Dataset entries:
★ ★ ★ ★

(** C17. A scan started at cursor 0 while the dictionary goes through any states
    of the invariant, keys added, removed and moved by a rehash between the
    calls, in which the table the cursor runs over never shrinks and has at
    most [2^n] buckets: the cursor comes back to 0 within [2^n] calls, every
    key present in all the states has been emitted, and only entries of some
    state were. *)
Theorem dictScan_complete n ds : 0 <= n <= 31 -> Forall dict_ok ds ->
  StronglySorted (fun d d' => scan_size d <= scan_size d') ds ->
  Forall (fun d => scan_size d <= 2 ^ n) ds -> 2 ^ n <= zlen ds ->
  exists es, scan_run ds 0 = Some (es, true) /\
    (forall k, Forall (fun d => has_key (entries d) k) ds -> has_key es k) /\
    Forall (fun e => Exists (fun d => e ∈ entries d) ds) es.
Proof.
  intros Hn Hok Hs Hmax Hlen.
  destruct (scan_run_spec n ds Hn 0) as (es & He & Hin & Hall); try done.
  - by apply Forall_true; left.
  - by exists 0.
  - change (rev 0) with 0. assert (2 ^ 64 = 2 ^ n * 2 ^ (64 - n)) by (rewrite <- Z.pow_add_r by lia; f_equal; lia). nia.
  - exists es. split_and!; [done | | done]. intros k Hk. apply Hall; [done |]. apply rev_hash.
Qed.

End Scan.

(** The mask-and-shift loop reverses the bits of an unsigned long: bit [i]
    of the result is bit [63 - i] of the argument, and reversing twice gives
    the argument back. *)
Theorem rev_correct v : 0 <= v < 2 ^ 64 ->
  0 <= rev v < 2 ^ 64 /\ (forall i, 0 <= i < 64 -> Z.testbit (rev v) i = Z.testbit v (63 - i)) /\ rev (rev v) = v.
Proof. intros Hv. split; [by apply rev_spec |]. split; [by apply rev_spec | by apply rev_rev]. Qed.

Lemma rev_correct_witness : 0 <= rev 6 < 2 ^ 64 /\
  (forall i, 0 <= i < 64 -> Z.testbit (rev 6) i = Z.testbit 6 (63 - i)) /\ rev (rev 6) = 6.
Proof. apply (rev_correct 6). lia. Defined.

Module Example_scan.
Import DictProps.Example_dict.

(** Eight states: a 4-bucket table, then the rehash to 8 buckets under way. *)
Definition small : dict Z Z :=
  match dop_runs (take 4 ops) dictCreate with Some (d, _) => d | None => dictCreate end.

Lemma small_ok : dict_ok small.
Proof.
  destruct (dop_runs_spec (take 4 ops) dictCreate _ repr_create) as (d & Hd & Hok & _); [done |].
  unfold small. by rewrite Hd.
Qed.

Definition states : list (dict Z Z) := [small; mid_rehash; mid_rehash; mid_rehash].

Lemma dictScan_complete_witness : exists es, scan_run states 0 = Some (es, true) /\
  (forall k, Forall (fun d => has_key (entries d) k) states -> has_key es k) /\
  Forall (fun e => Exists (fun d => e ∈ entries d) states) es.
Proof.
  apply (dictScan_complete 2 states); [lia | | | |].
  - apply Forall_cons_2; [apply small_ok |]. do 3 (apply Forall_cons_2; [apply mid_rehash_ok |]). apply Forall_nil_2.
  - repeat apply SSorted_cons; try apply SSorted_nil; apply (bool_decide_unpack _); vm_compute; exact I.
  - apply (bool_decide_unpack _); vm_compute; exact I.
  - apply (bool_decide_unpack _); vm_compute; exact I.
Defined.

(** Sixteen buckets, holding the keys 0, 1 and 4, and the start of the rehash to four. *)
Definition shrink_ops : list (dop Z Z) :=
  (fun k => DAdd true k k) <$> seqZ 0 9.
Definition shrink_ops' : list (dop Z Z) :=
  shrink_ops ++ DRehash 100 :: ((fun k => DDelete k) <$> [2; 3; 5; 6; 7; 8]).

Definition wide : dict Z Z :=
  match dop_runs shrink_ops' dictCreate with Some (d, _) => d | None => dictCreate end.
Definition shrinking : dict Z Z :=
  match dop_runs (shrink_ops' ++ [DResize true]) dictCreate with Some (d, _) => d | None => dictCreate end.

(** C40. When the table shrinks during a scan the guarantee is lost: the cursor 8
    left by a call on 16 buckets, used while the rehash to 4 buckets runs,
    makes the loop over the expansions start at bucket 8 and skip bucket 4, so
    that the key 4, present throughout, is never emitted. *)
Theorem dictScan_shrink_misses :
  dict_ok wide /\ dictResize true wide = Some (shrinking, DICT_OK) /\
  scan_size wide = 16 /\ scan_size shrinking = 4 /\ dictScan wide 0 = Some ([mk_entry 0 (Some 0)], 8) /\
  let ds := [wide; shrinking; shrinking; shrinking; shrinking] in
  Forall (fun d => has_key (entries d) 4) ds /\
  exists es, scan_run ds 0 = Some (es, true) /\ forall e, e ∈ es -> matches 4 e = false.
Proof.
  split. { destruct (dop_runs_spec shrink_ops' dictCreate _ repr_create) as (d & Hd & Hok & _); [done |].
    unfold wide. by rewrite Hd. }
  split; [vm_compute; reflexivity |]. split; [vm_compute; reflexivity |]. split; [vm_compute; reflexivity |].
  split; [vm_compute; reflexivity |]. split.
  - repeat apply Forall_cons_2; try apply Forall_nil_2;
      (exists (mk_entry 4 (Some 4)); split; [apply list_elem_of_In; vm_compute; tauto | vm_compute; reflexivity]).
  - eexists. split; [vm_compute; reflexivity |]. apply Forall_forall. repeat constructor.
Qed.

End Example_scan.

End DictScan.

★ ★ ★ ★

* **WHAT YOU WILL DO**
A word-for-word copy of all the entries above is required.

* **RESPONSE BOX**
(** C17. A scan started at cursor 0 while the dictionary goes through any states
    of the invariant, keys added, removed and moved by a rehash between the
    calls, in which the table the cursor runs over never shrinks and has at
    most [2^n] buckets: the cursor comes back to 0 within [2^n] calls, every
    key present in all the states has been emitted, and only entries of some
    state were. *)
Theorem dictScan_complete n ds : 0 <= n <= 31 -> Forall dict_ok ds ->
  StronglySorted (fun d d' => scan_size d <= scan_size d') ds ->
  Forall (fun d => scan_size d <= 2 ^ n) ds -> 2 ^ n <= zlen ds ->
  exists es, scan_run ds 0 = Some (es, true) /\
    (forall k, Forall (fun d => has_key (entries d) k) ds -> has_key es k) /\
    Forall (fun e => Exists (fun d => e ∈ entries d) ds) es.
Proof.
  intros Hn Hok Hs Hmax Hlen.
  destruct (scan_run_spec n ds Hn 0) as (es & He & Hin & Hall); try done.
  - by apply Forall_true; left.
  - by exists 0.
  - change (rev 0) with 0. assert (2 ^ 64 = 2 ^ n * 2 ^ (64 - n)) by (rewrite <- Z.pow_add_r by lia; f_equal; lia). nia.
  - exists es. split_and!; [done | | done]. intros k Hk. apply Hall; [done |]. apply rev_hash.
Qed.

End Scan.

(** The mask-and-shift loop reverses the bits of an unsigned long: bit [i]
    of the result is bit [63 - i] of the argument, and reversing twice gives
    the argument back. *)
Theorem rev_correct v : 0 <= v < 2 ^ 64 ->
  0 <= rev v < 2 ^ 64 /\ (forall i, 0 <= i < 64 -> Z.testbit (rev v) i = Z.testbit v (63 - i)) /\ rev (rev v) = v.
Proof. intros Hv. split; [by apply rev_spec |]. split; [by apply rev_spec | by apply rev_rev]. Qed.

Lemma rev_correct_witness : 0 <= rev 6 < 2 ^ 64 /\
  (forall i, 0 <= i < 64 -> Z.testbit (rev 6) i = Z.testbit 6 (63 - i)) /\ rev (rev 6) = 6.
Proof. apply (rev_correct 6). lia. Defined.

Module Example_scan.
Import DictProps.Example_dict.

(** Eight states: a 4-bucket table, then the rehash to 8 buckets under way. *)
Definition small : dict Z Z :=
  match dop_runs (take 4 ops) dictCreate with Some (d, _) => d | None => dictCreate end.

Lemma small_ok : dict_ok small.
Proof.
  destruct (dop_runs_spec (take 4 ops) dictCreate _ repr_create) as (d & Hd & Hok & _); [done |].
  unfold small. by rewrite Hd.
Qed.

Definition states : list (dict Z Z) := [small; mid_rehash; mid_rehash; mid_rehash].

Lemma dictScan_complete_witness : exists es, scan_run states 0 = Some (es, true) /\
  (forall k, Forall (fun d => has_key (entries d) k) states -> has_key es k) /\
  Forall (fun e => Exists (fun d => e ∈ entries d) states) es.
Proof.
  apply (dictScan_complete 2 states); [lia | | | |].
  - apply Forall_cons_2; [apply small_ok |]. do 3 (apply Forall_cons_2; [apply mid_rehash_ok |]). apply Forall_nil_2.
  - repeat apply SSorted_cons; try apply SSorted_nil; apply (bool_decide_unpack _); vm_compute; exact I.
  - apply (bool_decide_unpack _); vm_compute; exact I.
  - apply (bool_decide_unpack _); vm_compute; exact I.
Defined.

(** Sixteen buckets, holding the keys 0, 1 and 4, and the start of the rehash to four. *)
Definition shrink_ops : list (dop Z Z) :=
  (fun k => DAdd true k k) <$> seqZ 0 9.
Definition shrink_ops' : list (dop Z Z) :=
  shrink_ops ++ DRehash 100 :: ((fun k => DDelete k) <$> [2; 3; 5; 6; 7; 8]).

Definition wide : dict Z Z :=
  match dop_runs shrink_ops' dictCreate with Some (d, _) => d | None => dictCreate end.
Definition shrinking : dict Z Z :=
  match dop_runs (shrink_ops' ++ [DResize true]) dictCreate with Some (d, _) => d | None => dictCreate end.

(** C40. When the table shrinks during a scan the guarantee is lost: the cursor 8
    left by a call on 16 buckets, used while the rehash to 4 buckets runs,
    makes the loop over the expansions start at bucket 8 and skip bucket 4, so
    that the key 4, present throughout, is never emitted. *)
Theorem dictScan_shrink_misses :
  dict_ok wide /\ dictResize true wide = Some (shrinking, DICT_OK) /\
  scan_size wide = 16 /\ scan_size shrinking = 4 /\ dictScan wide 0 = Some ([mk_entry 0 (Some 0)], 8) /\
  let ds := [wide; shrinking; shrinking; shrinking; shrinking] in
  Forall (fun d => has_key (entries d) 4) ds /\
  exists es, scan_run ds 0 = Some (es, true) /\ forall e, e ∈ es -> matches 4 e = false.
Proof.
  split. { destruct (dop_runs_spec shrink_ops' dictCreate _ repr_create) as (d & Hd & Hok & _); [done |].
    unfold wide. by rewrite Hd. }
  split; [vm_compute; reflexivity |]. split; [vm_compute; reflexivity |]. split; [vm_compute; reflexivity |].
  split; [vm_compute; reflexivity |]. split.
  - repeat apply Forall_cons_2; try apply Forall_nil_2;
      (exists (mk_entry 4 (Some 4)); split; [apply list_elem_of_In; vm_compute; tauto | vm_compute; reflexivity]).
  - eexists. split; [vm_compute; reflexivity |]. apply Forall_forall. repeat constructor.
Qed.

End Example_scan.

End DictScan.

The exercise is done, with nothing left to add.